## TASK GOAL
Range to output from the entries below: the line containing "get_table_info : W -> outcome str * W" through the line containing "(** What the". Set it down exactly, ends included, nothing else.

Collected data:
-*-*-
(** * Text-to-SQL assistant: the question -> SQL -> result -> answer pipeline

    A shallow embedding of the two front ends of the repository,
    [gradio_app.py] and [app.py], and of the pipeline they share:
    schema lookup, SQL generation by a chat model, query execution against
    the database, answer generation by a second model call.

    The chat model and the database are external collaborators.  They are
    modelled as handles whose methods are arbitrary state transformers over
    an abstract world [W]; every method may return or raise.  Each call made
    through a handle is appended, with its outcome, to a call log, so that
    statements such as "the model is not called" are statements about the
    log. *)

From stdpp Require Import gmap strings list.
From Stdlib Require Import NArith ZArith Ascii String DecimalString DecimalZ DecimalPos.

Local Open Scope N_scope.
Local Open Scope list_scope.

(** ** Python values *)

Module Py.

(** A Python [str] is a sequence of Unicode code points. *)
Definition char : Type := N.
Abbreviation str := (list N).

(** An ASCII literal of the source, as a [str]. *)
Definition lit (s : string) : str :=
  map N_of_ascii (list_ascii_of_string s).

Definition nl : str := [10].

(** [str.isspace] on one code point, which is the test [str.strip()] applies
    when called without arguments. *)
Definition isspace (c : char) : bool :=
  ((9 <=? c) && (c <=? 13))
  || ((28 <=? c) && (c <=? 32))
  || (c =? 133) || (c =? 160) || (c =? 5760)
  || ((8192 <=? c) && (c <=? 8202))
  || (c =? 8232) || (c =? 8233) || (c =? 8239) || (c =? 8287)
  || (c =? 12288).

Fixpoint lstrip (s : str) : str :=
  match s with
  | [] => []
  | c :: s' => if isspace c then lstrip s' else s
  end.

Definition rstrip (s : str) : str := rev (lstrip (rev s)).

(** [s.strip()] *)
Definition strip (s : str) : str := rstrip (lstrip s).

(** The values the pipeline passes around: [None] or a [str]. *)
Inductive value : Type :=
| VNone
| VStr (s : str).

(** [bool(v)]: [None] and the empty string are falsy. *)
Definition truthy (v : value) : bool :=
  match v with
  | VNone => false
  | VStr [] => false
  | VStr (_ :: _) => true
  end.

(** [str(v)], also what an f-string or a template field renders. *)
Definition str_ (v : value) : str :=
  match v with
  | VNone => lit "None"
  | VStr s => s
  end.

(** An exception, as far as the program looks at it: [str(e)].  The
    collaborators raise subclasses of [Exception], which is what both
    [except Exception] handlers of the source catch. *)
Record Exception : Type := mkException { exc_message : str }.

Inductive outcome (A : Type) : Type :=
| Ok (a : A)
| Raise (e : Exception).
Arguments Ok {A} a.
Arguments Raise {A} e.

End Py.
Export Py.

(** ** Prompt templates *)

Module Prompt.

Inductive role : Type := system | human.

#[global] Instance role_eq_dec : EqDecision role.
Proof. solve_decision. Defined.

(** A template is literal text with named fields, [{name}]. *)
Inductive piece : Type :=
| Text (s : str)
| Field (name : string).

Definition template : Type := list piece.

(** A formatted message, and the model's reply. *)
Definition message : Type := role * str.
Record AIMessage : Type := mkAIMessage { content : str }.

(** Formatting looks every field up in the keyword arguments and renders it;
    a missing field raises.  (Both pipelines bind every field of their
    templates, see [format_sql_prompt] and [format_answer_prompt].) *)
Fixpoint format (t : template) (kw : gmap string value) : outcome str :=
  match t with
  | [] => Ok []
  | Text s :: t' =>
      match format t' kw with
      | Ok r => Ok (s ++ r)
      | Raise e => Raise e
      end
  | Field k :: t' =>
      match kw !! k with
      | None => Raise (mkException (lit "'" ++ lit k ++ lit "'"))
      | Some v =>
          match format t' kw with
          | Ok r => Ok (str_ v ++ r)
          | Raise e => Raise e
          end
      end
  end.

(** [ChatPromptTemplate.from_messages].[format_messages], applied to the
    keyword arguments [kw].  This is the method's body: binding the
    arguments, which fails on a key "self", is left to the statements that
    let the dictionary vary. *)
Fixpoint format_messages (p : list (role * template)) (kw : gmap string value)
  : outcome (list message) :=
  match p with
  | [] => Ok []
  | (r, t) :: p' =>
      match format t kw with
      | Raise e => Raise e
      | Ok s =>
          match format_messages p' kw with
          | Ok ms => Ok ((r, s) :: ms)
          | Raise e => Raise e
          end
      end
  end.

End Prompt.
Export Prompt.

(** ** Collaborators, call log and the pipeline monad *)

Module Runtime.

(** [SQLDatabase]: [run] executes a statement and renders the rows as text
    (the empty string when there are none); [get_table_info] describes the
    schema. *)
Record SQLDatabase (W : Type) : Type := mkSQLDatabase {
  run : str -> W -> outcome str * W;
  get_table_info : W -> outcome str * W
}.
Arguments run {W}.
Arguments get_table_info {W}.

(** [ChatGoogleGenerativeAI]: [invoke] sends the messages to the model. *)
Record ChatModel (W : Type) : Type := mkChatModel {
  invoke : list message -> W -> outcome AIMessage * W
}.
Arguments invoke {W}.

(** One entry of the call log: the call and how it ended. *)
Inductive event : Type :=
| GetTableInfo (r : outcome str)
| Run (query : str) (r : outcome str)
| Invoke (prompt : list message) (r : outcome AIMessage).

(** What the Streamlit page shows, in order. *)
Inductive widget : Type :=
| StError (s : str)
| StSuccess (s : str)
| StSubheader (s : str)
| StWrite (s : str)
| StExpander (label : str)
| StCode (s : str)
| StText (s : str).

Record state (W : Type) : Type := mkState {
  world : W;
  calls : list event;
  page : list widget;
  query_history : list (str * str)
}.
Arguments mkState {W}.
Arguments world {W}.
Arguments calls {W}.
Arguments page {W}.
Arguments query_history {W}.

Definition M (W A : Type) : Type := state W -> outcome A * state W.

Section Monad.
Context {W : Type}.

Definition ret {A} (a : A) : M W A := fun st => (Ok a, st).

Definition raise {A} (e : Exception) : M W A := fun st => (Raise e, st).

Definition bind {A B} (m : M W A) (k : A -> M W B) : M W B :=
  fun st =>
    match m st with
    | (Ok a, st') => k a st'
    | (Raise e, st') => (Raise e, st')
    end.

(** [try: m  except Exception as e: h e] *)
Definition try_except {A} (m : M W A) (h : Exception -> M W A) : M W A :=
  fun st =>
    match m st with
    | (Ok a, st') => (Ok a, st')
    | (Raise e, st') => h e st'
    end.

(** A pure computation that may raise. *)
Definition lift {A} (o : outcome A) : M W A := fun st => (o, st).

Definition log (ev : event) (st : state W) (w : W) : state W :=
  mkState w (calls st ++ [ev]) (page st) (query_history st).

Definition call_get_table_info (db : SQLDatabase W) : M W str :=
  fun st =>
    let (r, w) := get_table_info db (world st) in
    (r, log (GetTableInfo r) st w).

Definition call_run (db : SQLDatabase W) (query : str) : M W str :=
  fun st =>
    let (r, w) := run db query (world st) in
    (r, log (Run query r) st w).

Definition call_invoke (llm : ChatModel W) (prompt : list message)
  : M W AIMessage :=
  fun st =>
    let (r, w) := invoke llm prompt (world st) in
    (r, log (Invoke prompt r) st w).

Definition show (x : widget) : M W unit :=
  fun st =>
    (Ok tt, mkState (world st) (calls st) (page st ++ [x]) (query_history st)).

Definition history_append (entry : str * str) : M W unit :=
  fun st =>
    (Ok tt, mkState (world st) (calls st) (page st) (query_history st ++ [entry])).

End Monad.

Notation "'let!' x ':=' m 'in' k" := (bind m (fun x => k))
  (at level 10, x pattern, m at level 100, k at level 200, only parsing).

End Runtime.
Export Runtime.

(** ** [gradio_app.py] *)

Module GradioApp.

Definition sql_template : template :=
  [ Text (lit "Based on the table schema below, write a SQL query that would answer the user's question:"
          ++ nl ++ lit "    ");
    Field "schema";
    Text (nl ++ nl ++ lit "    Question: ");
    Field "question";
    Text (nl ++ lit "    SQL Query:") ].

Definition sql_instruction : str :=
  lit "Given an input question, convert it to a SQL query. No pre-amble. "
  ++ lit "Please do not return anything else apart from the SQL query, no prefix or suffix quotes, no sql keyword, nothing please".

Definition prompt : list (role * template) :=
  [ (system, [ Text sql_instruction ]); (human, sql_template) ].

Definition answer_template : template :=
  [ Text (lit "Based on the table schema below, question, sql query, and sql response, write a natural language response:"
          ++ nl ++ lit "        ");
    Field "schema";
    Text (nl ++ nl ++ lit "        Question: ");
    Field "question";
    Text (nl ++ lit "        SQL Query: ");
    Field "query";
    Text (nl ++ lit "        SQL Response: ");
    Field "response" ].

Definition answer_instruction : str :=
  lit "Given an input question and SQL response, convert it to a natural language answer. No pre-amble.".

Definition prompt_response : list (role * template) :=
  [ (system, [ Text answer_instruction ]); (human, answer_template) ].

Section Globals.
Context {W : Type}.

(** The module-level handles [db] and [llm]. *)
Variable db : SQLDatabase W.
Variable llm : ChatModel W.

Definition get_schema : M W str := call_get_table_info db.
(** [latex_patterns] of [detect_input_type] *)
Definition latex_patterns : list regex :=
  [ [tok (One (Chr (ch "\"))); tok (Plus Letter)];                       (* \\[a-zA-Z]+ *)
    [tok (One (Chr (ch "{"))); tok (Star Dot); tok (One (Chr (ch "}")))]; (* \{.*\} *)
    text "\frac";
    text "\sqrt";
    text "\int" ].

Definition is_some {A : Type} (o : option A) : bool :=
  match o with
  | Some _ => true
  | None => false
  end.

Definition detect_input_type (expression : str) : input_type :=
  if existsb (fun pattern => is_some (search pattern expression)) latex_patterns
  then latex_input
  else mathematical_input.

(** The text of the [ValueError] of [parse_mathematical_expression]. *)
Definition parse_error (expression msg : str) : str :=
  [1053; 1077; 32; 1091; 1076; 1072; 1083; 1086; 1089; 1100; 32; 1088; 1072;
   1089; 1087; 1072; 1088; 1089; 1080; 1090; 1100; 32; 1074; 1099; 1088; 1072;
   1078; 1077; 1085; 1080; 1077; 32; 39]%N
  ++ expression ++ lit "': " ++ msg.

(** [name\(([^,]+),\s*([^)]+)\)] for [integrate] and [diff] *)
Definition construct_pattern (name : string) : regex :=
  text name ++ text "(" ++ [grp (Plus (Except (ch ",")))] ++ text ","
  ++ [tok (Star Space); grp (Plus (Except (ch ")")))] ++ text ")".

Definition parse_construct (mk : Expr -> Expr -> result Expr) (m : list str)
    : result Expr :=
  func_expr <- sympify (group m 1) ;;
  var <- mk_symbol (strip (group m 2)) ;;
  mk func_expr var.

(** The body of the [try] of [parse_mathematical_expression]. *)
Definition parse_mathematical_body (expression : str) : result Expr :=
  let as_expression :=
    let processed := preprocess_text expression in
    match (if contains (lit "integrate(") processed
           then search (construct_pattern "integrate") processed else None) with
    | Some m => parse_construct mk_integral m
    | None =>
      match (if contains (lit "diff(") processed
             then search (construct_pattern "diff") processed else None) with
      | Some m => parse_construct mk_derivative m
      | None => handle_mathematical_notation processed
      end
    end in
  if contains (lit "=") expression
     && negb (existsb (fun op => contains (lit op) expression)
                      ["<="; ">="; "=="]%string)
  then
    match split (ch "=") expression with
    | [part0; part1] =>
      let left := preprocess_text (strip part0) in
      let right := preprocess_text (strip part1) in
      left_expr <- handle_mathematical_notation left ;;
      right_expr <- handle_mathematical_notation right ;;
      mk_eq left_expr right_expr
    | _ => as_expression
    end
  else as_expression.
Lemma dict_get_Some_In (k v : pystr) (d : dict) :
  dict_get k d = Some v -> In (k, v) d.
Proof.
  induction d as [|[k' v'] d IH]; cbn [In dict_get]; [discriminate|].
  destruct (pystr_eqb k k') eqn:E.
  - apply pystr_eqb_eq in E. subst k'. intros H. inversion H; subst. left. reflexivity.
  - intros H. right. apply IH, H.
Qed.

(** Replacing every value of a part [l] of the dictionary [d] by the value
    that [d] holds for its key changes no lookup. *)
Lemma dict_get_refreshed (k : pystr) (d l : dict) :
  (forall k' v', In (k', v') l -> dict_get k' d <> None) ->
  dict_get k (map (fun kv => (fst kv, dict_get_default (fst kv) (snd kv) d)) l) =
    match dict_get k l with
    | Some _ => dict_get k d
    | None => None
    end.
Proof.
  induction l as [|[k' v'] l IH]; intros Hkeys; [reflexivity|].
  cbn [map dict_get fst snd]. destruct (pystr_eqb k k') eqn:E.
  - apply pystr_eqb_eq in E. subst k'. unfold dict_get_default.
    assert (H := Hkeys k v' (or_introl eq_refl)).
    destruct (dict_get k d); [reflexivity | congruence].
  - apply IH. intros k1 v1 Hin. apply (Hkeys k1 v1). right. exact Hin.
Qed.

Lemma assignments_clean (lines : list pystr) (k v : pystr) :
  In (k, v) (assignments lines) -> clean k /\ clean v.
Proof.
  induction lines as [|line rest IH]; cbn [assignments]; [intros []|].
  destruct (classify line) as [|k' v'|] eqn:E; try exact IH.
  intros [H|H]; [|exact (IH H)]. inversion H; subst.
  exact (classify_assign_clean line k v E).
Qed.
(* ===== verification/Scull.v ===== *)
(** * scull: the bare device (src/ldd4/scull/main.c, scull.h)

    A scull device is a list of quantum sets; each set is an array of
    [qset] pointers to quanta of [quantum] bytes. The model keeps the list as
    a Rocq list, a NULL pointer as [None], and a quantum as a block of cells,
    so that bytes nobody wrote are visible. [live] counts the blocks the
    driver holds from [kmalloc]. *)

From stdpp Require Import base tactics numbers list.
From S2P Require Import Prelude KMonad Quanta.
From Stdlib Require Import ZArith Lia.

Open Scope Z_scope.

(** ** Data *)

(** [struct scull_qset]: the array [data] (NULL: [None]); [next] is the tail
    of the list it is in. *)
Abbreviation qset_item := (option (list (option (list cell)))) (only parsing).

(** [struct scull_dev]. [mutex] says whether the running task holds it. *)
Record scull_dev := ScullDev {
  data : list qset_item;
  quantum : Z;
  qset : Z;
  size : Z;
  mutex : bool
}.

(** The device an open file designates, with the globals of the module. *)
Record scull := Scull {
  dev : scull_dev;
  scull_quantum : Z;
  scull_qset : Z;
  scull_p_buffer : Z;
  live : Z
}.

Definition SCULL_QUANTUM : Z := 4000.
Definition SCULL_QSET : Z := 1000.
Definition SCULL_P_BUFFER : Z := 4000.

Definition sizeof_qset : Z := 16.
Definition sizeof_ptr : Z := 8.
-*-*-
## TASK RESPONSE
  get_table_info : W -> outcome str * W
}.
Arguments run {W}.
Arguments get_table_info {W}.

(** [ChatGoogleGenerativeAI]: [invoke] sends the messages to the model. *)
Record ChatModel (W : Type) : Type := mkChatModel {
  invoke : list message -> W -> outcome AIMessage * W
}.
Arguments invoke {W}.

(** One entry of the call log: the call and how it ended. *)
Inductive event : Type :=
| GetTableInfo (r : outcome str)
| Run (query : str) (r : outcome str)
| Invoke (prompt : list message) (r : outcome AIMessage).

(** What the Streamlit page shows, in order. *)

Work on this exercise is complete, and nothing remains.